Oscillations
Period: is defined as the time taken for one complete oscillation.
Frequency: is defined as the number of oscillations per unit time,
f = 1 / T
Angular frequency ω: is defined by the eqn, ω = 2 π f. It is thus the rate of change of angular displacement (measured in radians per sec)
Amplitude: The maximum displacement from the equilibrium position.
Phase difference φ: A measure of how much one wave is out of step with another wave, or how much a wave particle is out of phase with another wave particle.
φ = 2πx / λ = t / T x 2π {x =separation in the direction of wave motion between the 2 particles}
Simple harmonic motion: An oscillatory motion in which the acceleration {or restoring force} is
- always proportional to, and
- opposite in direction to the displacement from a certain fixed point / equilibrium position
ie a = -ω2 x (Defining equation of S.H.M)
| Time Equations | Displacement Equations |
|---|---|
| x = xo sinωt or x = xo cos (ωt), etc [depending on the initial condition] | |
| v = dx / dt = ωxo cosωt [assuming x = xosinωt] | v = ± ω √(xo2 - x2) [v - x graph is an ellipse] |
| a = -ω2x = -ω2(xosinωt) | a = -ω2x |
| KE = ½ mv2 = ½ m(ωxo cosωt)2 | KE = ½ mv2 = ½ mω2 (xo2 - x2) [KE - x graph is a parabola] |
The energy of the oscillator changes from potential to kinetic and back to potential in every half-cycle interval. At any point of its motion, the sum of the PE and KE is equal to the total energy. At the equilibrium position, the mass has a maximum KE because its speed is greatest and zero PE as the spring neither compressed nor stretched. At either A or B where the mass stops, its KE is zero while its PE is maximum.
The constant interchange of energies during SHM can be represented graphically as follows.
It can be shown that
total energy = maximum KE = maximum PE = ½mω2xo2
Damping: refers to the loss of energy from an oscillating system to the environment due to dissipative forces {eg, friction, viscous forces, eddy currents}
Light Damping: The system oscillates about the equilibrium position with decreasing amplitude over a period of time.
Critical Damping: The system does not oscillate & damping is just adequate such that the system returns to its equilibrium position in the shortest possible time.
Heavy Damping: The damping is so great that the displaced object never oscillates but returns to its equilibrium position very very slowly.
Free Oscillation: An oscillating system is said to be undergoing free oscillations if its oscillatory motion is not subjected to an external periodic driving force. The system oscillates at its natural freq.
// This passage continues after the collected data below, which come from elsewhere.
(** The entries that [malloc] returns have clear upper bytes in their number.
    [malloc] does not promise this; the code does not clear them, and the search
    copies two bytes of the number only. *)
Definition clean_malloc : Prop := forall v m n, 0 <= fresh_number v m n < 65536.

(** The number that [iget] is given. *)
Lemma low_bytes_number old num :
  0 <= num < 65536 -> u64 (low_bytes old num) = u64 old / 65536 * 65536 + num.
Proof.
  intros Hn. unfold low_bytes. rewrite u64_i64. apply u64_id. pose proof (u64_range old).
  unfold is_u64 in *. Z.to_euclidean_division_equations; lia.
Qed.

Lemma low_bytes_clean s num :
  clean_malloc -> 0 <= num < 65536 -> u64 (low_bytes (iNodeNum (junk_entry s)) num) = num.
Proof.
  intros Hj Hn. rewrite low_bytes_number by done. cbn [junk_entry iNodeNum].
  specialize (Hj (device s) (mem_disk s) (time_calls s)).
  rewrite u64_i64, u64_id by (unfold is_u64; lia). rewrite Z.div_small by done. lia.
Qed.

(** Otherwise it is that of another inode. *)
Lemma low_bytes_dirty old num : 65536 <= u64 old -> 0 <= num < 65536 -> u64 (low_bytes old num) <> num.
Proof. intros Ho Hn. rewrite low_bytes_number by done. Z.to_euclidean_division_equations; lia. Qed.

(** [unlinkFileFromINode], the mutex of the directory being held. *)
Lemma unlink_under_lock s0 Q0 s F Q l p w i file k nb num dn nos' X :
  cache_ok s F Q -> F <> [] -> caches s Q p w i -> 0 < reference_count i ->
  blocks_ok (ds s) (inode_view s Q) l -> inode_view s Q p (getDiskINodeData i) -> dir_ok (ds s) l i ->
  c_string file -> 64 <= ic_size i < 10240 -> (128 <= length l)%nat -> FreeMutex ∉ held (ds s) ->
  find_entry file (dir_list (ds s) i) = Some (k, (nb, num)) -> num <> p -> inode_view s Q num dn ->
  (forall c, refs s Q num c -> c + 1 < 2 ^ 64) -> clean_malloc ->
  (forall c, refs s0 Q0 num c -> refs s Q num c) -> same_contents (ds s0) (ds s) dn ->
  held (ds s) = held (ds s0) -> (forall nos, inode_list (ds s0) nos -> inode_list (ds s) nos) ->
  drops s0 Q0 l num dn nos' X ->
  wp (unlinkFileFromINode w file) (hold w s) (fun r s' => r = 0 /\ exists i5 l5 s5 l3 freed F5 Q5 dn',
    s' = hold w s5 /\ X l3 dn' /\ l5 = freed ++ l3 /\
    Z.of_nat (length freed) = nblocks (ic_size i) - nblocks (ic_size i - 64) /\
    inode_list (ds s5) nos' /\ cut s s5 F F5 Q Q5 l l5 p w i i5 k num dn dn').
Proof.
  intros Hc HF Hk Hpos Hb Hv Hd Hfile Hsz Hlen Hfm Ef Hnp Hvn Hmax Hj Hr0 Hs0 Hh0 Hno0 Hdrop.
  assert (0 <= num < 65535) as Hnum.
  { pose proof Hd as (_ & _ & _ & Hterm). unfold find_entry in Ef. apply list_find_Some in Ef as (Hl & _).
    apply list_elem_of_lookup_2 in Hl. rewrite Forall_forall in Hterm. by apply Hterm in Hl as [_ ?]. }
  assert (inode_num num) as Hn by (unfold inode_num; consts; lia).
  unfold unlinkFileFromINode. apply wp_bind.
  eapply wp_mono; [eapply (find_stage s F Q l p w i file k); try done; lia|].
  intros r s' (-> & d2 & e' & -> & Hfo). cbn beta iota. change (negb (1 =? 1)) with false. cbn iota.
  change (the_entry _) with (DirectoryEntry nb (low_bytes (iNodeNum (junk_entry (ds s))) num)). cbn [iNodeNum].
  rewrite low_bytes_clean by (done || lia).
  pose proof Hfo as [Hc2 Hv2 Hb2 _ _ _ Hs2 (_ & _ & _ & Hh2) Hno2].
  pose proof (Hv2 _ _ Hn Hvn) as Hvn2. set (s2 := set_ds d2 s) in *.
  destruct (Hs2 num dn Hn Hnp Hvn) as [Eb2 _]. destruct Hs0 as [Eb0 _].
  unfold wp. rewrite drop_link_then. apply wp_bind, blind_wp.
  { by apply (blind_drop_link s2 F Q p w i num). }
  eapply wp_mono; [apply (Hdrop s2 F Q); try done|].
  { apply (b_file _ _ _ Hb2 _ _ Hn Hvn2). }
  { apply (b_area _ _ _ Hb2 _ _ Hn Hvn2). }
  { change (blocks_of d2 (dir_of dn) = blocks_of (ds s0) (dir_of dn)). congruence. }
  { change (held d2 = held (ds s0)). congruence. }
  { intros nos Hl. by apply Hno2, Hno0. }
  intros [] s3 (Hnos3 & F3 & Q3 & l3 & dn' & Hdr & HX). apply wp_bind.
  eapply wp_mono; [by apply (cut_stage s d2 s3 F F3 Q Q3 l l3 p w i k e' num dn dn')|].
  intros [] s4 (i5 & l5 & s5 & freed & Hun & El5 & Hfr & Hno5 & Hcut). apply wp_ret. split; [done|].
  exists i5, l5, s5, l3, freed, F3, Q3, dn'. split_and!; try done. by apply Hno5.
Qed.

(** [unlinkFile] on a file system in a valid state, whatever becomes of the
    inode. *)
Lemma unlinkFile_removes s F Q l dir file p dp k nb num dn nos' X :
  fs_ok s F Q l -> few_refs s Q -> (2 <= length F)%nat ->
  c_string (dir ++ file) -> last dir = Some slash -> slash ∉ file ->
  walks s Q 0 (path_names dir) (Some p) -> inode_view s Q p dp -> S_ISDIR (file_mode dp) = true ->
  find_entry file (dir_list (ds s) (dir_of dp)) = Some (k, (nb, num)) -> root_idle s Q p dp ->
  size dp < 10240 -> (128 <= length l)%nat -> FreeMutex ∉ held (ds s) ->
  num <> p -> inode_view s Q num dn -> clean_malloc -> drops s Q l num dn nos' X ->
  wp (unlinkFile (dir ++ file)) s (fun v s' => v = 0 /\ exists F' Q' l3 freed dn' dp',
    X l3 dn' /\ Z.of_nat (length freed) = nblocks (size dp) - nblocks (size dp - 64) /\
    inode_list (ds s') nos' /\ (forall m c, refs s Q m c -> refs s' Q' m c) /\
    removed_from s s' F' Q Q' (freed ++ l3) p dp dp' k num dn dn').
Proof.
  intros Hfs Hfew HF Hpath Hdir Hfile Hw Hv Hd Ef Hidle Hsz Hlen Hfm Hnp Hvn Hj Hdrop.
  pose proof Hfs as [Hc Htree Hb]. pose proof Hpath as [Hpd Hpf]%Forall_app.
  assert (inode_num 0) as H0n by done.
  destruct (entry_num _ _ _ _ _ _ _ _ Htree (proj2 (walks_num _ _ _ _ _ _ _ Htree H0n ltac:(lia) Hw eq_refl))
    (ex_intro _ dp (conj Hv (conj Hd eq_refl))) Ef) as [Hn _]. cbn [snd] in Hn.
  unfold unlinkFile, getParentINode. destruct (parent_and_name dir file s Hdir Hfile) as [E1 _].
  apply wp_bind. apply wp_bind. eapply wp_Ret; [exact E1|].
  eapply wp_mono; [eapply (getFileINode_spec 2 ltac:(lia) s F Q l dir (Some p)); try done; by intros ->|].
  intros o s1 (w & F1 & Q1 & -> & Hm1 & Hh).
  destruct (parent_in_hand _ _ _ _ _ _ _ _ _ _ _ _ _ Hc Htree Hm1 Hh Hv Hd)
    as (i & Hk & Hpos & Ei & Hdok & _ & El & Hpn & HF1).
  destruct (fs_moves _ _ _ _ _ _ _ _ _ Hfs Hm1) as [[Hc1 Ht1 Hb1] Hs1].
  pose proof (m_same _ _ _ _ _ _ _ Hm1) as [_ V1 R1]. pose proof (m_disk _ _ _ _ _ _ _ Hm1) as Hch1.
  pose proof Hk as (Hi & _ & _). pose proof (c_quiet _ _ _ Hc1 _ _ Hi) as Hq.
  pose proof (parent_changeable _ _ _ _ _ _ _ _ _ _ _ _ _ Hc Hm1 (one_self p) Hh Hk Hpn Hv Ei Hidle) as [_ Hch].
  assert (ic_size i = size dp) as Esz by exact (f_equal size Ei).
  assert (64 <= ic_size i) as H64.
  { destruct (dir_count _ _ _ Hdok) as [Hcnt _]. rewrite El in Hcnt.
    unfold find_entry in Ef. apply list_find_Some in Ef as (Hl & _). apply lookup_lt_Some in Hl.
    pose proof (Z.mul_div_le (ic_size i) 64). lia. }
  apply wp_bind. eapply wp_Ret; [by apply inode_lock_Ret|]. rewrite <- (hold_inode_at s1 w i Hi).
  destruct (parent_and_name dir file (hold w s1) Hdir Hfile) as [_ E2].
  apply wp_bind. eapply wp_Ret; [exact E2|]. apply wp_bind.
  eapply wp_mono; [apply (unlink_under_lock s Q s1 F1 Q1 l p w i file k nb num dn nos' X); try done|].
  { intros ->. cbn in HF1. lia. }
  { by rewrite Ei; apply V1. }
  { lia. }
  { by destruct (changes_env _ _ _ Hch1) as (_ & _ & _ & ->). }
  { by rewrite El. }
  { by apply V1. }
  { intros c Hcn. destruct (refs_total _ _ _ _ Hc Hn) as [c0 Hc0]. pose proof (Hfew _ _ Hn Hc0) as Hlt.
    pose proof (R1 _ _ Hc0) as Hc1'. rewrite (refs_unique _ _ _ _ _ _ Hc1 Hcn Hc1').
    unfold one. rewrite decide_False by done. lia. }
  { intros c Hcn. apply R1 in Hcn. unfold one in Hcn. rewrite decide_False in Hcn by done. by rewrite Z.add_0_r in Hcn. }
  { by apply (Hs1 num). }
  { by destruct (changes_env _ _ _ Hch1) as (_ & _ & _ & ->). }
  { intros nos Hl. eapply inode_list_frame; [exact Hl|]. apply Hch1. unfold inode_zone. consts. lia. }
  intros r s4 (-> & i5 & l5 & s5 & l3 & freed & F5 & Q5 & dn' & -> & HX & -> & Hfr & Hnos & Hcut).
  change (0 =? -1) with false. cbn iota. apply wp_bind. pose proof (cu_parent _ _ _ _ _ _ _ _ _ _ _ _ _ _ _ _ Hcut) as (Hi5 & _).
  eapply wp_Ret; [by eapply unlock_hold, (c_quiet _ _ _ (cu_cache _ _ _ _ _ _ _ _ _ _ _ _ _ _ _ _ Hcut))|].
  apply wp_bind.
  eapply wp_mono; [by apply (put_parent s1 s5 F1 F5 Q1 Q5 l (freed ++ l3) p w i i5 k num dn dn')|].
  intros z s6 ((Hch6 & _) & Hr6 & F6 & Hrm). apply wp_ret. split; [done|].
  exists F6, Q5, l3, freed, dn', (getDiskINodeData i5). split; [done|]. split; [by rewrite Hfr, Esz|]. split.
  { eapply inode_list_frame; [exact Hnos|]. apply Hch6. unfold inode_zone. consts. lia. }
  split.
  { intros m c Hmc. replace c with (c + one p m + - one p m) by lia. by apply Hr6, R1. }
  rewrite Ei in Hrm. eapply removed_from_moved; [exact Hfs|exact Hm1|apply one_nonneg|done..].
Qed.

Lemma drops_keeps s Q l num dn c0 nos :
  inode_num num -> refs s Q num c0 -> c0 + 1 < 2 ^ 64 -> 1 < linksCount dn -> inode_list (ds s) nos ->
  drops s Q l num dn nos (fun l3 dn' => l3 = l /\ dn' = links_set (linksCount dn - 1) dn).
Proof.
  intros Hn Hr Hmax Hl Hnos s2 F2 Q2 Hc2 HF Hv2 Hr2 Hf2 Hda2 _ _ Hno2.
  eapply wp_mono; [apply (drop_link_keeps s2 F2 Q2 l num dn); try done|].
  { intros c Hcn. by rewrite (refs_unique _ _ _ _ _ _ Hc2 Hcn (Hr2 _ Hr)). }
  { by intros [? _]. }
  intros [] s3 (Hch & F3 & Q3 & Hdr). split; [|by eexists F3, Q3, l, _].
  eapply inode_list_frame; [by apply Hno2|]. apply Hch. unfold inode_zone. consts. lia.
Qed.

Lemma drops_deletes s Q l num dn j x tl :
  inode_num num -> num <> 0 -> refs s Q num 0 -> linksCount dn = 1 -> (128 <= length l)%nat ->
  FreeMutex ∉ held (ds s) -> IFreeMutex ∉ held (ds s) ->
  inode_list (ds s) (replicate (Datatypes.S j) 0 ++ x :: tl) -> x <> 0 ->
  drops s Q l num dn (replicate j 0 ++ num :: x :: tl)
    (fun l3 dn' => l3 ≡ₚ blocks_of (ds s) (dir_of dn) ++ l /\ deleted dn').
Proof.
  intros Hn Hn0 Hr Hl Hlen Hfm Him Hnos Hx s2 F2 Q2 Hc2 HF Hv2 Hr2 Hf2 Hda2 Eb Eh Hno2.
  eapply wp_mono; [apply (drop_link_deletes s2 F2 Q2 l num dn j x tl); try done; rewrite ?Eh; try done|].
  { by apply Hr2. }
  { by apply Hno2. }
  intros [] s3 (Hil & F3 & Q3 & l3 & e & P & Hdr & Hdel). split; [done|]. exists F3, Q3, l3, e.
  rewrite Eb in P. done.
Qed.

(** * The file system afterwards *)

(** No entry but entry [k] of [p] names [num]. *)
Definition named_once (s : istate) (Q : Z -> list nat) (num p : Z) (k : nat) : Prop :=
  forall m d j x, inode_num m -> inode_view s Q m d -> S_ISDIR (file_mode d) = true ->
    dir_list (ds s) (dir_of d) !! j = Some x -> snd x = num -> m = p /\ j = k.

(** What remains was there, at another place than the entry removed. *)
Lemma elem_of_removed es k x :
  (k < length es)%nat -> x ∈ removed es k -> exists j, j <> k /\ es !! j = Some x.
Proof.
  intros Hk. unfold removed. destruct (last es) as [e|] eqn:El; [|apply last_None in El as ->; cbn in Hk; lia].
  intros Hx. apply list_elem_of_lookup in Hx as [j Hj]. apply lookup_take_Some in Hj as [Hj Hlt].
  destruct (decide (j = k)) as [->|Hne].
  - rewrite list_lookup_insert_eq in Hj by done. injection Hj as ->. exists (pred (length es)).
    split; [lia|]. by rewrite last_lookup in El.
  - rewrite list_lookup_insert_ne in Hj by done. by exists j.
Qed.

Section afterwards.
Context (s s' : istate) (F F' : list nat) (Q Q' : Z -> list nat) (l l' : list Z).
Context (p : Z) (dp dp' : iNode) (file nb : list Z) (k : nat) (num : Z) (dn dn' : iNode).
Context (Hfs : fs_ok s F Q l) (Hrm : removed_from s s' F' Q Q' l' p dp dp' k num dn dn').
Context (Hp : inode_num p) (Hv : inode_view s Q p dp) (Hd : S_ISDIR (file_mode dp) = true).
Context (Ef : find_entry file (dir_list (ds s) (dir_of dp)) = Some (k, (nb, num))).
Context (Hn : inode_num num) (Hnp : num <> p) (Hvn : inode_view s Q num dn).
Context (Hsole : deleted dn' -> named_once s Q num p k).

Lemma entry_place : (k < length (dir_list (ds s) (dir_of dp)))%nat.
Proof. unfold find_entry in Ef. apply list_find_Some in Ef as (Hk & _). by eapply lookup_lt_Some. Qed.

Lemma removed_others_back m d :
  inode_num m -> m <> p -> m <> num -> inode_view s' Q' m d ->
  inode_view s Q m d /\ same_contents (ds s) (ds s') d.
Proof.
  intros Hm Hmp Hmn Hd'. pose proof (rm_others _ _ _ _ _ _ _ _ _ _ _ _ _ Hrm) as Ho.
  assert (inode_view s Q m d) as Hd0; [|by split; [|apply (Ho m)]].
  eapply (view_back s s'); [apply Hfs|apply Hrm|done| |done]. intros d0 ?. by apply Ho.
Qed.

(** What was linked is linked, but for a deleted inode. *)
Lemma removed_linked m : inode_num m -> linked s Q m -> m <> num \/ ~ deleted dn' -> linked s' Q' m.
Proof.
  intros Hm Hl Hor. pose proof Hrm as [Hc' _ Hvn' Hfate (Hvp & _ & El & _) _ _ _].
  destruct Hl as [->|Hl]; [by left|right]. intros d Hd'.
  destruct (decide (m = p)) as [->|Hmp]; [|destruct (decide (m = num)) as [->|Hmn]].
  - rewrite (inode_view_unique _ _ _ _ _ _ Hc' Hd' Hvp), El. by apply Hl.
  - rewrite (inode_view_unique _ _ _ _ _ _ Hc' Hd' Hvn').
    destruct Hfate as [Hdel|(_ & ? & _)]; [|done]. by destruct Hor.
  - apply Hl. by apply removed_others_back.
Qed.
Forced Oscillation: In contrast to free oscillations, an oscillating system is said to undergo forced oscillations if it is subjected to an input of energy from an external periodic driving force. The freq of the forced {or driven} oscillations will be at the freq of the driving force {called the driving frequency} ie. no longer at its own natural frequency.
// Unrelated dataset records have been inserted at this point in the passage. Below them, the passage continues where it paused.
(** [renameFile] to a name that is not in use. *)
Lemma renameFile_moves fuel s F Q l dir1 file1 p1 dp1 k num dn dir2 file2 p2 dp2 nos :
  renameable s F Q l dir1 file1 p1 dp1 k num dn dir2 file2 p2 dp2 ->
  find_entry file2 (dir_list (ds s) (dir_of dp2)) = None -> inode_list (ds s) nos ->
  wp (renameFile fuel (dir1 ++ file1) (dir2 ++ file2)) s (fun v s' => v = 0 /\ inode_list (ds s') nos /\
    exists F' Q' l', (length l <= length l' + 4)%nat /\
      renamed s s' F' Q Q' l' file1 p1 dp1 k num dn file2 p2 dp2 /\ kept 0 s s' Q Q').
Proof.
  intros Hra Hno Hnos. pose proof Hra as [Hfs _ _ _ (Hc2 & Hd2 & Hs2 & Hlen) _ _ (Hv2 & _ & Hroom & _) _ _ _
    (_ & Hnp2 & Hvn & Hl & Hmax) _].
  destruct (renameable_nums _ _ _ _ _ _ _ _ _ _ _ _ _ _ _ Hra) as (_ & Hp2 & Hn & Hnum).
  unfold renameFile. apply wp_bind. eapply wp_mono; [by eapply rename_opens|].
  intros o s1 (w' & -> & Hwp). apply wp_bind. eapply wp_mono; [exact Hwp|].
  intros o2 s2 (w & i & j & F2 & Q2 & -> & Hbh).
  pose proof Hbh as [Hm (Hk & Hpos & Ei) [Hdok El] Hch (Hj & Hposj & Ej) _].
  destruct (fs_moves _ _ _ _ _ _ _ _ _ Hfs Hm) as [[Hc2' _ Hb2] _].
  pose proof (m_same _ _ _ _ _ _ _ Hm) as [_ V R]. pose proof Hk as (Hi & _ & _).
  apply Forall_app in Hc2 as [_ Hcf].
  apply wp_bind. eapply wp_Ret; [eapply lock_hold; [exact Hi|by apply (c_quiet _ _ _ Hc2' _ _ Hi)]|].
  apply wp_bind. eapply wp_Ret; [by apply parent_and_name|].
  apply wp_bind. eapply wp_Ret.
  { apply (no_destination fuel s2 l w i file2); [done|done|done|]. by rewrite El. }
  change (0 <? 0) with false. cbn iota.
  apply (give_name s2 F2 Q2 l p2 w i num w' j file2 _); try done.
  - rewrite Ei. apply blocks_ok_with_view; [done|done|by apply V].
  - rewrite Ej. by apply V.
  - change (ic_size i) with (size (getDiskINodeData i)). by rewrite Ei.
  - change (linksCount (getDiskINodeData j) <> 0). by rewrite Ej.
  - change (linksCount (getDiskINodeData j) + 1 < 2 ^ 64). by rewrite Ej.
  - intros s7 F7 l3 dp' Hnm K7. rewrite Ei, Ej in Hnm.
    pose proof (named_moved _ _ _ _ _ _ _ _ _ _ _ _ _ _ _ _ _ Hfs Hp2 Hv2 Hn Hvn Hm Hnm) as Hnm'.
    eapply wp_mono; [by eapply mid_unlink|]. intros v s8 (-> & Hnos8 & F8 & Q8 & l8 & Hl8 & Hrn & K8).
    split; [done|]. split; [done|]. exists F8, Q8, l8. split; [done|]. split; [done|].
    eapply (kept_trans s s7 s8 _ _ _ _ (fun _ => 0)); [apply Hnm'| |apply Hnm'|done|exact K8].
    eapply kept_then; [exact Hc2'|by eapply moves_kept|exact K7].
Qed.
End rename.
Resonance: A phenomenon whereby the amplitude of a system undergoing forced oscillations increases to a maximum. It occurs when the frequency of the periodic driving force is equal to the natural frequency of the system.
Effects of Damping on Freq Response of a system undergoing forced oscillations
- Resonant frequency decreases
- Sharpness of resonant peak decreases
- Amplitude of forced oscillation decreases
Examples of Useful Purposes of Resonance
- Oscillation of a child's swing.
- Tuning of musical instruments.
- Tuning of radio receiver - Natural frequency of the radio is adjusted so that it responds resonantly to a specific broadcast frequency.
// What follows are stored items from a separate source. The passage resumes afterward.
(** A directory with so many entries is inside its direct blocks, and can grow. *)
Definition can_grow (es : list (list Z * Z)) : Prop := (length es < 159)%nat.
Definition can_shrink (es : list (list Z * Z)) : Prop := (length es < 160)%nat.

#[export] Instance can_grow_dec es : Decision (can_grow es).
Proof. unfold can_grow. apply _. Defined.
#[export] Instance can_shrink_dec es : Decision (can_shrink es).
Proof. unfold can_shrink. apply _. Defined.

(** A new node. *)
Definition new_anode (t : iNodeType) (mode : Z) (ctx : fuse_context) (num p : Z) : anode :=
  ANode t (made_mode t mode) (fc_uid ctx) (fc_gid ctx) (if decide (t = T_DIRECTORY) then 2 else 1)
    (if decide (t = T_DIRECTORY) then Entries [(dot, num); (dot_dot, p)] else Bytes []).

Definition fitting (t : iNodeType) (mode : Z) (ctx : fuse_context) : Prop :=
  is_u32 mode /\ is_u32 (fc_uid ctx) /\ is_u32 (fc_gid ctx) /\
  S_ISDIR (made_mode t mode) = bool_decide (t = T_DIRECTORY).

#[export] Instance fitting_dec t mode ctx : Decision (fitting t mode ctx).
Proof. unfold fitting. apply _. Defined.

(** [mkdir] and [create]: the first free number gets a name. The last number of
    the list is never given out. *)
Definition make_node (t : iNodeType) (T : atree) (dir file : list Z) (mode : Z) (ctx : fuse_context)
  : option atree :=
  '(p, es) ← locate T dir;
  match look file es, t_numbers T with
  | None, num :: x :: nos =>
      if decide (proper dir file /\ fitting t mode ctx /\ can_grow es /\ 8 <= t_blocks T)
      then Some (ATree (<[num := new_anode t mode ctx num p]> (put_entries p (es ++ [(file, num)]) (t_nodes T)))
                   (x :: nos) (t_blocks T - 8) (t_open T))
      else None
  | _, _ => None
  end.

(** [unlink]: the last entry takes the place of the one removed. A node without
    other links, which must not be open, goes, and its number is the next to be
    given out. *)
Definition drop_name (T : atree) (dir file : list Z) : option atree :=
  '(p, es) ← locate T dir;
  '(k, (_, num)) ← look file es;
  a ← t_nodes T !! num;
  let ns := put_entries p (removed es k) (t_nodes T) in
  if decide (proper dir file /\ can_shrink es /\ 128 <= t_blocks T /\ num <> p) then
    if decide (1 < a_links a) then
      Some (ATree (<[num := set_links (a_links a - 1) a]> ns) (t_numbers T) (t_blocks T) (t_open T))
    else if decide (a_links a = 1 /\ num <> 0 /\ sole T num p k /\ (0 < length (t_numbers T) < 512)%nat /\
                    open_count (t_open T) num = 0) then
      Some (ATree (delete num ns) (num :: t_numbers T) (t_blocks T) (t_open T))
    else None
  else None.

(** [rmdir] of an empty directory: its name goes, one of its two links goes, and
    the directory stays, out of reach. *)
Definition drop_directory (T : atree) (dir file : list Z) : option atree :=
  '(p, es) ← locate T dir;
  '(k, (_, num)) ← look file es;
  a ← t_nodes T !! num;
  match a_content a with
  | Entries es' =>
      if decide (a_type a = T_DIRECTORY /\ num <> 0 /\ 1 < a_links a /\ (length es' <= 2)%nat)
      then drop_name T dir file else None
  | Bytes _ => None
  end.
- Using microwave to cook food - Microwave ovens produce microwaves of a frequency which is equal to the natural frequency of water molecules, thus causing the water molecules in the food to vibrate more violently. This generates heat to cook the food but the glass and paper containers do not heat up as much.
- Magnetic Resonance Imaging (MRI) is used in hospitals to create images of the human organs.
- Seismography - the science of detecting small movements in the Earth‟s crust in order to locate centres of earthquakes.
Examples of Destructive Nature of Resonance
- An example of a disaster that was caused by resonance occurred in the United States in 1940. The Tarcoma Narrows Bridge in Washington was suspended by huge cables across a valley. Shortly after its completion, it was observed to be unstable. On a windy day four months after its official opening, the bridge began vibrating at its resonant frequency. The vibrations were so great that the bridge collapsed.
- High-pitched sound waves can shatter fragile objects, an example being the shattering of a wine glass when a soprano hits a high note.
- Buildings that vibrate at natural frequencies close to the frequency of seismic waves face the possibility of collapse during earthquakes.